# Carrabelle fishing in Feb...bucket list



## maineguy (Aug 27, 2019)

My brother and I are in Maine, coming down to carrabelle River for the month of Feb with a small bay boat, 2020. What good eating fish and game fish are available between the River and Dog Island. We would gladly pay expenses if any one would take us out...can't afford guides. thanks for the look.


----------



## SurfRidr (Apr 24, 2012)

Don't really know about that area, but hopefully someone will chime in for ya. Hope you have a great trip!


----------



## Walton County (Aug 23, 2016)

I have not fished that area that time of the year but I do know they catch a lot of Black Sea bass and troll for grouper that time of year.
What kind of boat?


----------



## kmerr80 (Oct 28, 2013)

Check the bigbendfishing.net forum. We fish the rivers and creeks that time of year for trout in East Bay in Appalach on over to Ocklocknee.
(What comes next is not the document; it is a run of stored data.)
Lemma branch_not_iterable_aborts_witness :
  dict_get "branch" [("branch", JNull)] = Some JNull
  /\ not_iterable JNull
  /\ extract_dialogues_recursive [JArr [JStr "A"; JStr "hi"]] "main" "001"
       (JStr "T") [] = (Returned tt, [line_a])
  /\ extract_dialogues_recursive
       ([JArr [JStr "A"; JStr "hi"]] ++ JObj [("branch", JNull)]
        :: [JArr [JStr "B"; JStr "yo"]]) "main" "001" (JStr "T") []
     = (Raised TypeError, [line_a]).
Proof.
  split; [reflexivity|]. split; [exact I|]. split; [reflexivity|].
  apply (branch_not_iterable_aborts [JArr [JStr "A"; JStr "hi"]]
           [JArr [JStr "B"; JStr "yo"]] [("branch", JNull)] JNull
           "main" "001" (JStr "T") [] [line_a]);
    [reflexivity | exact I | reflexivity].
Defined.

(** *** Records carry their context *)

Lemma adds_only_bind (P : dialogue -> Prop) {A B : Type}
    (c : comp (list dialogue) A) (k : A -> comp (list dialogue) B) :
  (forall a, appends_only (k a)) ->
  adds_only P c -> (forall a, adds_only P (k a)) -> adds_only P (bind c k).
Proof.
  intros Hk Hc Hka. unfold adds_only, bind in *.
  destruct (c []) as [[a|e] s1]; simpl in *; [|exact Hc].
  rewrite (Hk a s1). simpl. apply Forall_app. split; [exact Hc | apply Hka].
Qed.

Lemma adds_only_for_each (P : dialogue -> Prop) {A : Type} (l : list A)
    (f : A -> comp (list dialogue) unit) :
  (forall x, appends_only (f x)) -> (forall x, adds_only P (f x)) ->
  adds_only P (for_each l f).
Proof.
  intros Ha Hp. induction l as [|x l IH]; simpl.
  - constructor.
  - apply adds_only_bind; auto. intros _. now apply appends_only_for_each.
Qed.

Lemma adds_only_item_body (recur : list json -> comp (list dialogue) unit)
    (st sid : string) (title_value : json) (item : json) :
  (forall nested, appends_only (recur nested)) ->
  (forall nested, adds_only (in_context st sid title_value) (recur nested)) ->
  adds_only (in_context st sid title_value) (item_body recur st sid title_value item).
Proof.
  intros Ha Hp.
  assert (Hnone : forall X (x : X),
             adds_only (in_context st sid title_value) (@ret (list dialogue) X x))
    by (intros; constructor).
  assert (Hone : forall a b,
             adds_only (in_context st sid title_value)
               (append (mkDialogue st sid a b title_value))).
  { intros a b. repeat constructor. }
  unfold item_body.
  destruct item as [ | | | | |[|a [|b [|c rest]]]|members]; auto.
  destruct (dict_get "branch" members) as [branch|]; [|auto].
  apply adds_only_bind.
  - intros options. apply appends_only_for_each. intros o. unfold option_body.
    destruct o as [ | | | | |[|c [|bd rest]]|]; auto using appends_only_ret.
    apply appends_only_bind; [apply appends_only_append|]. intros _.
    destruct bd; auto using appends_only_ret.
  - destruct branch; simpl; constructor.
  - intros options. apply adds_only_for_each; intros o; unfold option_body;
      destruct o as [ | | | | |[|c [|bd rest]]|]; auto using appends_only_ret.
    + apply appends_only_bind; [apply appends_only_append|]. intros _.
      destruct bd; auto using appends_only_ret.
    + apply adds_only_bind; auto.
      * intros _. destruct bd; auto using appends_only_ret.
      * intros _. destruct bd; auto.
Qed.
(** * Boot stages of the Magisk daemon (native/jni/daemon/bootstages.cpp)

    A shallow embedding of the magic-mount node tree, of the mount emitter,
    of the simple mounter, of image preparation and of the boot-stage entry
    points, with the properties the specification states about them, and of
    [startup], [unlock_blocks] and [install_apk], with further properties of
    the code.  Left out are [set_path] and [set_mirror_path], which only
    change the environment of a script and are recorded with the script,
    [boot_complete], and the destructor of the node class.

    Conventions of the embedding.
    - C strings are [string]s.  The two path buffers [buf] and [buf2] are
      process globals of the source and are part of the state; paths are
      taken to fit PATH_MAX, so [snprintf] never truncates.
    - [uint8_t] and [unsigned char] values are [Z]s in [0, 256).
    - Everything the daemon asks of the operating system is answered by a
      [platform] of oracles; everything it does to the operating system is
      recorded, in program order, as a list of [syscall]s.  The code never
      asks about a path that it has written to itself, so the oracles are
      functions of the path alone.  [xstat] is not an oracle: it wraps
      stat(2), which follows symbolic links and so never reports one.
    - The retry loop of [install_apk] has no bound.  It is modelled with a
      bound on the attempts, and so is [late_start], which calls it: a run
      that never leaves the loop is one that has not returned however many
      attempts are allowed.
    - The constants of magisk.h are the fields of a [magisk_h] record. *)

From Stdlib Require Import ZArith Lia Ascii.
From stdpp Require Import base list strings.

Open Scope Z_scope.
Set Warnings "-register-all".

(** ** Constants *)

(** [d_type] values of <dirent.h>. *)
Definition DT_DIR : Z := 4.
Definition DT_REG : Z := 8.
Definition DT_LNK : Z := 10.

(** Precedence: MODULE > SKEL > INTER > DUMMY *)
Definition IS_DUMMY : Z := 0x01.   (* mount from mirror *)
Definition IS_INTER : Z := 0x02.   (* intermediate node *)
Definition IS_SKEL : Z := 0x04.    (* mount from skeleton *)
Definition IS_MODULE : Z := 0x08.  (* mount from module *)

(** The paths of magisk.h, which is not among the sources at hand. *)
Record magisk_h := {
  MOUNTPOINT : string;
  MIRRDIR : string;
  SIMPLEMOUNT : string;
  COREDIR : string;
  MAINIMG : string;
  SECURE_DIR : string;
  DISABLEFILE : string;
  HOSTSFILE : string;
  UNBLOCKFILE : string;
  MANAGERAPK : string;
  BOOTCOUNT : string;
  MAGISKHIDE_PROP : string;
}.

(** ** Directory streams

    A [DIR] is what [opendir] hands back: [NULL], or the entries [readdir]
    will deliver, in order.  An entry carries the stream that [opendir]
    returns for the entry's own path, which is how the recursive walks
    descend. *)
Inductive DIR :=
  | NULL
  | Stream (entries : list dirent)
with dirent :=
  | Dirent (d_name : string) (d_type : Z) (d_open : DIR).

Definition d_name (e : dirent) : string := let 'Dirent n _ _ := e in n.
Definition d_type (e : dirent) : Z := let 'Dirent _ t _ := e in t.
Definition d_open (e : dirent) : DIR := let 'Dirent _ _ d := e in d.

(** [strcmp(entry->d_name, ".") == 0 || strcmp(entry->d_name, "..") == 0] *)
Definition is_dot (e : dirent) : bool :=
  bool_decide (d_name e = ".") || bool_decide (d_name e = "..").

(** ** The node tree *)

(** [parent] is a non-owning back pointer, read by [is_root] and [get_path].
    A node held in a [children] array points back at the owner of the array
    ([insert] and [extract] are the only writers), so the model records
    whether the pointer is null and reads the node it designates off the
    position in the tree. *)
Inductive backref := nullptr | owner.

Global Instance backref_eq_dec : EqDecision backref.
Proof. solve_decision. Defined.

Inductive node_entry := Node {
  module : string;    (* Only used when status & IS_MODULE *)
  name : string;
  type : Z;
  status : Z;
  parent : backref;
  children : list node_entry;
}.

Definition set_status (s : Z) (n : node_entry) : node_entry :=
  Node (module n) (name n) (type n) s (parent n) (children n).
Definition set_parent (p : backref) (n : node_entry) : node_entry :=
  Node (module n) (name n) (type n) (status n) p (children n).
Definition set_children (cs : list node_entry) (n : node_entry) : node_entry :=
  Node (module n) (name n) (type n) (status n) (parent n) cs.
(** * transitions.extensions.diagrams

    A shallow embedding of the diagram support of the [transitions]
    library: the hierarchy flattener [BaseGraph._get_elements], the edge
    labels of [BaseGraph._transition_label], the generator [_flatten], and
    the stateful glue of [TransitionGraphSupport._change_state],
    [GraphMachine._get_graph] and [GraphMachine.add_model].

    Python dictionaries with optional keys are records of [option] fields
    ([None] is "key absent"); exceptions are explicit results; objects that
    are mutated in place live in an explicit store. *)

From stdpp Require Import base option list strings gmap.

Set Default Proof Using "Type".

(** ** Exceptions and the logger *)

Inductive exn := KeyError | AttributeError.

Inductive result (A : Type) :=
  | Ok (x : A)
  | Raise (e : exn).
Arguments Ok {A} x.
Arguments Raise {A} e.

Inductive level := ERROR | WARNING | INFO | DEBUG.

(** One call of [_LOGGER.<level>(message)]. *)
Definition log_record : Type := level * string.

#[global] Instance exn_eq_dec : EqDecision exn.
Proof. solve_decision. Defined.

#[global] Instance level_eq_dec : EqDecision level.
Proof. solve_decision. Defined.

(** Code that mutates a store of type [W] and may raise: the store is
    kept as it is when the exception is raised. *)
Definition R (W A : Type) : Type := W -> W * result A.

#[global] Instance R_ret {W} : MRet (R W) := fun A x w => (w, Ok x).

#[global] Instance R_bind {W} : MBind (R W) := fun A B f m w =>
  match m w with
  | (w', Ok x) => f x w'
  | (w', Raise e) => (w', Raise e)
  end.

Definition raise {W A} (e : exn) : R W A := fun w => (w, Raise e).

(** [try: body / except <e>: handler] *)
Definition try_except {W A} (body : R W A) (e : exn) (handler : R W A)
  : R W A := fun w =>
  match body w with
  | (w', Raise e') => if decide (e' = e) then handler w' else (w', Raise e')
  | r => r
  end.

(** [for x in xs: body x] *)
Fixpoint for_each {W A} (xs : list A) (body : A -> R W unit) : R W unit :=
  match xs with
  | [] => mret ()
  | x :: rest => _ ← body x; for_each rest body
  end.

(** ** Strings *)

(** [sep.join(l)] of Python. *)
Fixpoint join (sep : string) (l : list string) : string :=
  match l with
  | [] => ""
  | x :: rest =>
      match rest with
      | [] => x
      | _ :: _ => x +:+ sep +:+ join sep rest
      end
  end.

(** ** The markup read by the flattener *)

Module Markup.
(** * Focus: a hosts-file editor with content-addressed backups

    A shallow embedding of [focus/focus.py] and the proofs of its
    specification.

    Text is modelled by [string], one [ascii] per character.  That is exact
    for ASCII files (hosts files are), on which the UTF-8 encoding used by
    [_backup] is the identity.  A path is kept split as (directory, entry
    name): this is what [os.path.join] builds and what [os.listdir] takes
    apart.  A directory goes by one name in the store, its plain absolute
    path ([plain_dir]); directories are implicit, being there with the
    files in them, and a statement that rests on [os.makedirs] going
    through says so ([usable_backup_dir]).  The [logger.info] calls, which
    touch neither the files nor the instance, are left out. *)

From Stdlib Require Import ZArith Lia Ascii.
From Stdlib Require String.
From stdpp Require Import gmap strings list fin_maps.

Local Open Scope Z_scope.

(** ** The Python string operations the program uses *)

Module PyStr.

(** [str.isspace] on one ASCII character: tab, LF, VT, FF, CR, the four
    separators 0x1c-0x1f and the space. *)
Definition isspace (c : ascii) : bool :=
  match c with
  | "009" | "010" | "011" | "012" | "013"
  | "028" | "029" | "030" | "031" | " " => true
  | _ => false
  end%char.

Definition is_digit (c : ascii) : bool :=
  match c with
  | "0" | "1" | "2" | "3" | "4" | "5" | "6" | "7" | "8" | "9" => true
  | _ => false
  end%char.

Definition digit_val (c : ascii) : Z :=
  match c with
  | "1" => 1 | "2" => 2 | "3" => 3 | "4" => 4 | "5" => 5
  | "6" => 6 | "7" => 7 | "8" => 8 | "9" => 9 | _ => 0
  end%char.

Fixpoint all_digits (s : string) : bool :=
  match s with
  | "" => true
  | String c s' => is_digit c && all_digits s'
  end.

(** [s.isdigit()]: at least one character, and all of them digits. *)
Definition isdigit (s : string) : bool :=
  match s with
  | "" => false
  | _ => all_digits s
  end.

(** [s[:-1]]: all but the last character; the empty string stays empty. *)
Fixpoint but_last (s : string) : string :=
  match s with
  | "" => ""
  | String c s' => match s' with "" => "" | _ => String c (but_last s') end
  end.

(** [s.startswith(p)] *)
Definition startswith (s p : string) : bool := String.prefix p s.

(** [s.endswith(p)] *)
Definition endswith (s p : string) : bool :=
  String.prefix (String.rev p) (String.rev s).

(** The number a string of decimal digits denotes (leading zeros allowed). *)
Fixpoint int_go (acc : Z) (s : string) : Z :=
  match s with
  | "" => acc
  | String c s' => int_go (10 * acc + digit_val c) s'
  end.
Definition decimal (s : string) : Z := int_go 0 s.

(** [int(s)] on a string of decimal digits.  CPython converts at most
    [sys.int_info.default_max_str_digits] = 4300 digits, leading zeros
    counted, and raises [ValueError] beyond: [None] stands for that. *)
Definition MAX_STR_DIGITS : nat := 4300.
Definition int (s : string) : option Z :=
  if Nat.ltb MAX_STR_DIGITS (String.length s) then None
  else Some (decimal s).

(** [s.lstrip()], [s.rstrip()], [s.strip()] *)
Fixpoint lstrip (s : string) : string :=
  match s with
  | "" => ""
  | String c s' => if isspace c then lstrip s' else s
  end.

Fixpoint rstrip (s : string) : string :=
  match s with
  | "" => ""
  | String c s' =>
      match rstrip s' with
      | "" => if isspace c then "" else String c ""
      | r => String c r
      end
  end.

Definition strip (s : string) : string := lstrip (rstrip s).

(** [sep.join(ls)] *)
Definition join (sep : string) (ls : list string) : string :=
  String.concat sep ls.

(** Text-mode reading translates the line endings CR LF and CR to LF
    (universal newlines). *)
Fixpoint translate_newlines (s : string) : string :=
  match s with
  | "" => ""
  | String c s' =>
      if Ascii.eqb c "013" then
        match s' with
        | String "010" _ => translate_newlines s'
        | _ => String "010" (translate_newlines s')
        end
      else String c (translate_newlines s')
  end.

(** Cut a text after each LF, the LF staying with its line: a character
    other than LF joins the first line of what follows it. *)
Fixpoint split_keepends (s : string) : list string :=
  match s with
  | "" => []
  | String c s' =>
      if Ascii.eqb c "010" then String c "" :: split_keepends s'
      else match split_keepends s' with
           | [] => [String c ""]
           | l :: ls => String c l :: ls
           end
  end.

(** [f.readlines()] on a file opened in text mode, given its content. *)
Definition readlines (content : string) : list string :=
  split_keepends (translate_newlines content).

End PyStr.

(** ** SHA-256 ([hashlib.sha256], FIPS 180-4)

    Words are 32-bit, kept in [Z] with the wrap-around written out. *)

Module SHA256.

Definition add32 (x y : Z) : Z := (x + y) mod 2 ^ 32.
Definition not32 (x : Z) : Z := Z.lxor x 0xffffffff.
Definition shr (n x : Z) : Z := Z.shiftr x n.
Definition rotr (n x : Z) : Z :=
  Z.lor (Z.shiftr x n) (Z.land (Z.shiftl x (32 - n)) 0xffffffff).

Definition Ch (x y z : Z) : Z := Z.lxor (Z.land x y) (Z.land (not32 x) z).
Definition Maj (x y z : Z) : Z :=
  Z.lxor (Z.lxor (Z.land x y) (Z.land x z)) (Z.land y z).
Definition Sigma0 (x : Z) : Z :=
  Z.lxor (Z.lxor (rotr 2 x) (rotr 13 x)) (rotr 22 x).
Definition Sigma1 (x : Z) : Z :=
  Z.lxor (Z.lxor (rotr 6 x) (rotr 11 x)) (rotr 25 x).
Definition sigma0 (x : Z) : Z :=
  Z.lxor (Z.lxor (rotr 7 x) (rotr 18 x)) (shr 3 x).
Definition sigma1 (x : Z) : Z :=
  Z.lxor (Z.lxor (rotr 17 x) (rotr 19 x)) (shr 10 x).

(** The constants are not tabulated but computed as the standard defines
    them, from the first primes. *)
Definition is_prime (n : Z) : bool :=
  forallb (λ d, negb (n mod d =? 0)) (Z.of_nat <$> seq 2 (Z.to_nat n - 2)).

Definition primes (count : nat) : list Z :=
  take count (List.filter is_prime (Z.of_nat <$> seq 2 310)).

(** The integer cube root of a number below 2 ^ 108, bit by bit. *)
Definition icbrt (n : Z) : Z :=
  fold_left (λ r i, let r' := r + 2 ^ Z.of_nat i in
                    if r' * r' * r' <=? n then r' else r)
            (rev (seq 0 36)) 0.

(** The first 32 bits of the fractional parts of the cube roots of the
    first 64 primes. *)
Definition K : list Z :=
  (λ p, icbrt (p * 2 ^ 96) mod 2 ^ 32) <$> primes 64.

(** The first 32 bits of the fractional parts of the square roots of the
    first 8 primes. *)
Definition H0 : list Z :=
  (λ p, Z.sqrt (p * 2 ^ 64) mod 2 ^ 32) <$> primes 8.

(** The [n] low bytes of [x], most significant first. *)
Fixpoint be_bytes (n : nat) (x : Z) : list Z :=
  match n with
  | O => []
  | S n' => Z.land (Z.shiftr x (8 * Z.of_nat n')) 0xff :: be_bytes n' x
  end.

(** Padding: a 1 bit, zeros up to 56 modulo 64 bytes, the bit length on
    eight bytes. *)
Definition pad (msg : list Z) : list Z :=
  let l := Z.of_nat (length msg) in
  msg ++ [0x80] ++ replicate (Z.to_nat ((55 - l) mod 64)) 0
      ++ be_bytes 8 (8 * l).

Fixpoint chunks (fuel : nat) (bs : list Z) : list (list Z) :=
  match fuel, bs with
  | S fuel', _ :: _ => take 64 bs :: chunks fuel' (drop 64 bs)
  | _, _ => []
  end.

Fixpoint words (bs : list Z) : list Z :=
  match bs with
  | b0 :: b1 :: b2 :: b3 :: bs' =>
      Z.lor (Z.lor (Z.shiftl b0 24) (Z.shiftl b1 16))
            (Z.lor (Z.shiftl b2 8) b3) :: words bs'
  | _ => []
  end.

(** The message schedule, latest word first. *)
Fixpoint extend (n : nat) (rw : list Z) : list Z :=
  match n with
  | O => rw
  | S n' =>
      let w := add32 (add32 (add32 (sigma1 (nth 1 rw 0)) (nth 6 rw 0))
                            (sigma0 (nth 14 rw 0))) (nth 15 rw 0) in
      extend n' (w :: rw)
  end.
Definition schedule (block : list Z) : list Z :=
  rev (extend 48 (rev (words block))).

Record vars := Vars { va : Z; vb : Z; vc : Z; vd : Z;
                      ve : Z; vf : Z; vg : Z; vh : Z }.

Definition round (v : vars) (kw : Z * Z) : vars :=
  let T1 := add32 (add32 (add32 (add32 (vh v) (Sigma1 (ve v)))
                                (Ch (ve v) (vf v) (vg v))) kw.1) kw.2 in
  let T2 := add32 (Sigma0 (va v)) (Maj (va v) (vb v) (vc v)) in
  Vars (add32 T1 T2) (va v) (vb v) (vc v)
       (add32 (vd v) T1) (ve v) (vf v) (vg v).

Definition compress (H : list Z) (block : list Z) : list Z :=
  let v0 := Vars (nth 0 H 0) (nth 1 H 0) (nth 2 H 0) (nth 3 H 0)
                 (nth 4 H 0) (nth 5 H 0) (nth 6 H 0) (nth 7 H 0) in
  let v := fold_left round (zip K (schedule block)) v0 in
  zip_with add32 H [va v; vb v; vc v; vd v; ve v; vf v; vg v; vh v].

Definition digest_words (msg : list Z) : list Z :=
  let p := pad msg in
  fold_left compress (chunks (length p) p) H0.

Definition hex_digit (d : Z) : ascii :=
  nth (Z.to_nat d)
      ["0"; "1"; "2"; "3"; "4"; "5"; "6"; "7";
       "8"; "9"; "a"; "b"; "c"; "d"; "e"; "f"]%char "0"%char.

Fixpoint hex_go (n : nat) (x : Z) (rest : string) : string :=
  match n with
  | O => rest
  | S n' =>
      String (hex_digit (Z.land (Z.shiftr x (4 * Z.of_nat n')) 0xf))
             (hex_go n' x rest)
  end.

Fixpoint bytes_of (s : string) : list Z :=
  match s with
  | "" => []
  | String c s' => Z.of_N (N_of_ascii c) :: bytes_of s'
  end.

(** [hashlib.sha256(bytes(s, encoding="utf-8")).hexdigest()] *)
Definition hexdigest (s : string) : string :=
  foldr (hex_go 8) "" (digest_words (bytes_of s)).

End SHA256.

Arguments SHA256.hexdigest : simpl never.

(** ** Errors and results *)

Inductive exn : Type :=
  | FileNotFoundError (dir name : string)
  | RuntimeError_NotFoundContents
  | RuntimeError_BackupNotSpecified (tgt_file : list string)
  | ArgumentTypeError (time_str : string)
  | ValueError.

Inductive result (A : Type) : Type :=
  | Ok (a : A)
  | Raise (e : exn).
Arguments Ok {A} a.
Arguments Raise {A} e.

(** ** [parse_time] *)

Definition SEC_IN_A_DAY : Z := 86400.
Definition SEC_IN_A_HOUR : Z := 3600.
Definition SEC_IN_A_MIN : Z := 60.

(** [sec += f(int(digits))]: the [ValueError] of [int] goes through. *)
Definition add_int (sec : Z) (digits : string) (f : Z → Z) : result Z :=
  match PyStr.int digits with
  | Some n => Ok (sec + f n)
  | None => Raise ValueError
  end.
I think it is still up for debate though if there will be a trout closure this year around Jan or Feb. Sheepies start getting kicked off too.


----------



## maineguy (Aug 27, 2019)

*14R boat*

As I said....... small boat...it is a 1981 Sea Nymph,,,14 feet I am revamping with casting platform and hatches...with strong yamaha 25 HP.


----------



## maineguy (Aug 27, 2019)

*14R boat*

As I said....... small boat...it is a 1981 Sea Nymph,,,14 feet I am revamping with casting platform and hatches...with strong yamaha 25 HP.


----------



## maineguy (Aug 27, 2019)

*Boat*

I should add it is a medium V with steering wheel


----------



## 850Dawg (Mar 7, 2016)

We stay just East of Lanark Village around this time every year, so I cant comment specifically on the fishing in February. We usually just bring a few 15-16' jon boats and they are very capable if you stay within the reef. Head outside and it can get really nasty really quick for a smaller boat. I suggest heading east and fish anywhere from Carabelle to Alligator point. Definitely hit the little barrier islands (Lanark Reef) at tide changes. We caught plenty reds, specks and flounder. Saw a handful of 35"+ bulls that wouldn't eat. Hot lure was your run of the mill gold spoon. The Lanark Market has a launch if you don't want to run all the way from the river and they are a wealth of knowledge if you have any question with regards to fishing and/or navigating the waters.


----------



## BananaTom (Feb 16, 2008)

Spent a week in Bar Harbor this past Memorial Day, it was cold. I know why you are coming in Feb. Hahaha


----------



## maineguy (Aug 27, 2019)

LOL BT
TY DAWG...we will take your advice...thanks for replies
A Helix 5 will be a big help I believe


----------



## FisherRed (Jun 20, 2018)

i love that place&want too retire there!


----------